Start of Block

Lemma listener_tables_witness :
  rtc (udp_any 3) (udp_start 0 demo_listener) (mkUdpSys 1000 AtHead [] demo_listening) /\
  udp_ok demo_listening.
Proof.
  split; [exact demo_run|].
  exact (listener_tables 3 0 demo_config None (mkUdpSys 1000 AtHead [] demo_listening) demo_run).
Defined.

Lemma packet_routing_witness :
  udp_ok demo_listener /\ exists s, s_conv s = 5 /\ routes demo_listening demo_syn 80%nat s.
Proof.
  split; [exact demo_listener_ok|].
  destruct (packet_routing 3 demo_env demo_syn 80%nat demo_listener _ demo_listening
    demo_listener_ok demo_first_eq) as [H _].
  apply (H 5 demo_syn). right. left.
Defined.

Lemma session_creation_witness :
  udp_ok demo_listener /\
  exists sid, sessions demo_listening = [(5, mkSession 5 sid 80%nat true true)].
Proof.
  split; [exact demo_listener_ok|].
  destruct (proj1 (session_creation 3 demo_env demo_syn 80%nat demo_listener _ demo_listening
    5 80%nat demo_listener_ok demo_first_eq)) as (_ & sid & _ & _ & _ & _ & _ & _ & _ & E); [left|].
  exists sid. exact E.
Defined.

(** The program accepts the session, and its client repeats the SYN. *)
Definition demo_accepted : UdpTask := snd (process_msg 1500 (Connect 5) demo_listening).

Lemma demo_while : rtc (udp_while 3 5) (mkUdpSys 1000 AtSelect [Connect 5] demo_listening)
  (mkUdpSys 1500 AtHead [] demo_accepted).
Proof.
  apply rtc_once. split; [|vm_compute; left]. right. exists (fst (process_msg 1500 (Connect 5) demo_listening)).
  apply (udp_step_branch 3 1000 1500 (fun _ => mkUdpEnv 1500 (fun n => 5 + Z.of_nat n) true) UdpMsg);
    [|reflexivity|unfold udp_branch, demo_accepted; cbn [e_now]; by destruct (process_msg 1500 (Connect 5) _)].
  split; [cbn [e_now]; lia|]. intros _. cbn [e_now]. lia.
Qed.

Lemma syn_idempotent_witness :
  udp_ok demo_listener /\
  on_packet 3 demo_env demo_syn 80%nat demo_accepted = Some ([Forwarded 5 demo_syn], demo_accepted) /\
  on_packet 3 demo_env demo_syn 81%nat demo_accepted = Some ([], demo_accepted).
Proof.
  assert (Forwarded 5 demo_syn ∈ [Spawned 5 80%nat; Forwarded 5 demo_syn]) as Hin by (right; left).
  pose proof (syn_idempotent 3 demo_env demo_syn 80%nat demo_listener _ demo_listening 5 1000 AtSelect
    [Connect 5] (mkUdpSys 1500 AtHead [] demo_accepted) demo_listener_ok demo_first_eq Hin demo_while) as H.
  split; [exact demo_listener_ok|]. split.
  - exact (H demo_env 80%nat).
  - exact (H demo_env 81%nat).
Defined.

(** The session ends at 2000 and the client comes back at 3000. *)
Definition demo_ended : UdpTask := snd (process_msg 2000 (Disconnect 5) demo_listening).
Definition demo_env2 : udp_env := mkUdpEnv 3000 (fun n => 5 + Z.of_nat n) true.
Definition demo_back : option (list (@effect nat) * UdpTask) :=
  on_packet 3 demo_env2 demo_syn 80%nat demo_ended.

Lemma demo_back_effects :
  match demo_back with Some (eff, _) => eff | None => [] end =
    [Spawned 6 80%nat; Forwarded 6 demo_syn].
Proof. vm_compute. reflexivity. Qed.

Lemma number_not_reused_witness :
  rtc (udp_any 3) (udp_start 0 demo_listener) (mkUdpSys 1000 AtHead [] demo_listening) /\ 6 <> 5.
Proof.
  split; [exact demo_run|]. pose proof demo_back_effects as He.
  destruct demo_back as [[eff t3]|] eqn:E; [|discriminate He]. cbn beta iota in He. subst eff.
  apply (number_not_reused 3 0 demo_config (mkUdpSys 1000 AtHead [] demo_listening) 2000 5
    _ AtHead [] (mkUdpSys 2000 AtHead [] demo_ended) demo_env2 demo_syn 80%nat 6 _ t3 demo_run
    ltac:(cbn; lia) demo_session (rtc_refl _ _) ltac:(cbn; lia)
    ltac:(cbn; unfold LISTENER_CONV_TIMEOUT, from_secs; lia) E). left.
Defined.

Lemma burst_loses_one_witness :
  recv_loop 1 1 (fun _ => demo_env) (item (demo_syn, 80%nat))
    (map item [(demo_syn, 81%nat); (demo_syn, 82%nat)]) demo_listener =
    Some ([Spawned 5 80%nat; Forwarded 5 demo_syn], map item [(demo_syn, 82%nat)], demo_listening).
Proof.
  assert (on_packet 1 demo_env demo_syn 80%nat demo_listener =
    Some ([Spawned 5 80%nat; Forwarded 5 demo_syn], demo_listening)) as E by (vm_compute; reflexivity).
  rewrite (proj1 (burst_loses_one 1 1 (fun _ => demo_env) (demo_syn, 80%nat)
    [(demo_syn, 81%nat); (demo_syn, 82%nat)] demo_listener (Nat.lt_0_succ 0))).
  cbn [take on_packets]. rewrite E. reflexivity.
Defined.

(** The listener is told to close while the session's end is on its way. *)
Definition demo_closing : udp_sys :=
  mkUdpSys 1000 AtHead [Disconnect 5] (demo_listening <| u_is_closing := true |>).

Lemma demo_closing_leaving : leaving (us_msgs demo_closing) (us_task demo_closing).
Proof.
  intros c Hc. assert (map fst (sessions (us_task demo_closing)) = [5]) as E
    by (vm_compute; reflexivity).
  rewrite E in Hc. apply list_elem_of_singleton in Hc as ->. left.
Qed.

End of Block

- [PROBLEM REQUIREMENTS]: Exactly as written, output all of the entries.

- [RESPONSE]:
Lemma listener_tables_witness :
  rtc (udp_any 3) (udp_start 0 demo_listener) (mkUdpSys 1000 AtHead [] demo_listening) /\
  udp_ok demo_listening.
Proof.
  split; [exact demo_run|].
  exact (listener_tables 3 0 demo_config None (mkUdpSys 1000 AtHead [] demo_listening) demo_run).
Defined.

Lemma packet_routing_witness :
  udp_ok demo_listener /\ exists s, s_conv s = 5 /\ routes demo_listening demo_syn 80%nat s.
Proof.
  split; [exact demo_listener_ok|].
  destruct (packet_routing 3 demo_env demo_syn 80%nat demo_listener _ demo_listening
    demo_listener_ok demo_first_eq) as [H _].
  apply (H 5 demo_syn). right. left.
Defined.

Lemma session_creation_witness :
  udp_ok demo_listener /\
  exists sid, sessions demo_listening = [(5, mkSession 5 sid 80%nat true true)].
Proof.
  split; [exact demo_listener_ok|].
  destruct (proj1 (session_creation 3 demo_env demo_syn 80%nat demo_listener _ demo_listening
    5 80%nat demo_listener_ok demo_first_eq)) as (_ & sid & _ & _ & _ & _ & _ & _ & _ & E); [left|].
  exists sid. exact E.
Defined.

(** The program accepts the session, and its client repeats the SYN. *)
Definition demo_accepted : UdpTask := snd (process_msg 1500 (Connect 5) demo_listening).

Lemma demo_while : rtc (udp_while 3 5) (mkUdpSys 1000 AtSelect [Connect 5] demo_listening)
  (mkUdpSys 1500 AtHead [] demo_accepted).
Proof.
  apply rtc_once. split; [|vm_compute; left]. right. exists (fst (process_msg 1500 (Connect 5) demo_listening)).
  apply (udp_step_branch 3 1000 1500 (fun _ => mkUdpEnv 1500 (fun n => 5 + Z.of_nat n) true) UdpMsg);
    [|reflexivity|unfold udp_branch, demo_accepted; cbn [e_now]; by destruct (process_msg 1500 (Connect 5) _)].
  split; [cbn [e_now]; lia|]. intros _. cbn [e_now]. lia.
Qed.

Lemma syn_idempotent_witness :
  udp_ok demo_listener /\
  on_packet 3 demo_env demo_syn 80%nat demo_accepted = Some ([Forwarded 5 demo_syn], demo_accepted) /\
  on_packet 3 demo_env demo_syn 81%nat demo_accepted = Some ([], demo_accepted).
Proof.
  assert (Forwarded 5 demo_syn ∈ [Spawned 5 80%nat; Forwarded 5 demo_syn]) as Hin by (right; left).
  pose proof (syn_idempotent 3 demo_env demo_syn 80%nat demo_listener _ demo_listening 5 1000 AtSelect
    [Connect 5] (mkUdpSys 1500 AtHead [] demo_accepted) demo_listener_ok demo_first_eq Hin demo_while) as H.
  split; [exact demo_listener_ok|]. split.
  - exact (H demo_env 80%nat).
  - exact (H demo_env 81%nat).
Defined.

(** The session ends at 2000 and the client comes back at 3000. *)
Definition demo_ended : UdpTask := snd (process_msg 2000 (Disconnect 5) demo_listening).
Definition demo_env2 : udp_env := mkUdpEnv 3000 (fun n => 5 + Z.of_nat n) true.
Definition demo_back : option (list (@effect nat) * UdpTask) :=
  on_packet 3 demo_env2 demo_syn 80%nat demo_ended.

Lemma demo_back_effects :
  match demo_back with Some (eff, _) => eff | None => [] end =
    [Spawned 6 80%nat; Forwarded 6 demo_syn].
Proof. vm_compute. reflexivity. Qed.

Lemma number_not_reused_witness :
  rtc (udp_any 3) (udp_start 0 demo_listener) (mkUdpSys 1000 AtHead [] demo_listening) /\ 6 <> 5.
Proof.
  split; [exact demo_run|]. pose proof demo_back_effects as He.
  destruct demo_back as [[eff t3]|] eqn:E; [|discriminate He]. cbn beta iota in He. subst eff.
  apply (number_not_reused 3 0 demo_config (mkUdpSys 1000 AtHead [] demo_listening) 2000 5
    _ AtHead [] (mkUdpSys 2000 AtHead [] demo_ended) demo_env2 demo_syn 80%nat 6 _ t3 demo_run
    ltac:(cbn; lia) demo_session (rtc_refl _ _) ltac:(cbn; lia)
    ltac:(cbn; unfold LISTENER_CONV_TIMEOUT, from_secs; lia) E). left.
Defined.

Lemma burst_loses_one_witness :
  recv_loop 1 1 (fun _ => demo_env) (item (demo_syn, 80%nat))
    (map item [(demo_syn, 81%nat); (demo_syn, 82%nat)]) demo_listener =
    Some ([Spawned 5 80%nat; Forwarded 5 demo_syn], map item [(demo_syn, 82%nat)], demo_listening).
Proof.
  assert (on_packet 1 demo_env demo_syn 80%nat demo_listener =
    Some ([Spawned 5 80%nat; Forwarded 5 demo_syn], demo_listening)) as E by (vm_compute; reflexivity).
  rewrite (proj1 (burst_loses_one 1 1 (fun _ => demo_env) (demo_syn, 80%nat)
    [(demo_syn, 81%nat); (demo_syn, 82%nat)] demo_listener (Nat.lt_0_succ 0))).
  cbn [take on_packets]. rewrite E. reflexivity.
Defined.

(** The listener is told to close while the session's end is on its way. *)
Definition demo_closing : udp_sys :=
  mkUdpSys 1000 AtHead [Disconnect 5] (demo_listening <| u_is_closing := true |>).

Lemma demo_closing_leaving : leaving (us_msgs demo_closing) (us_task demo_closing).
Proof.
  intros c Hc. assert (map fst (sessions (us_task demo_closing)) = [5]) as E
    by (vm_compute; reflexivity).
  rewrite E in Hc. apply list_elem_of_singleton in Hc as ->. left.
Qed.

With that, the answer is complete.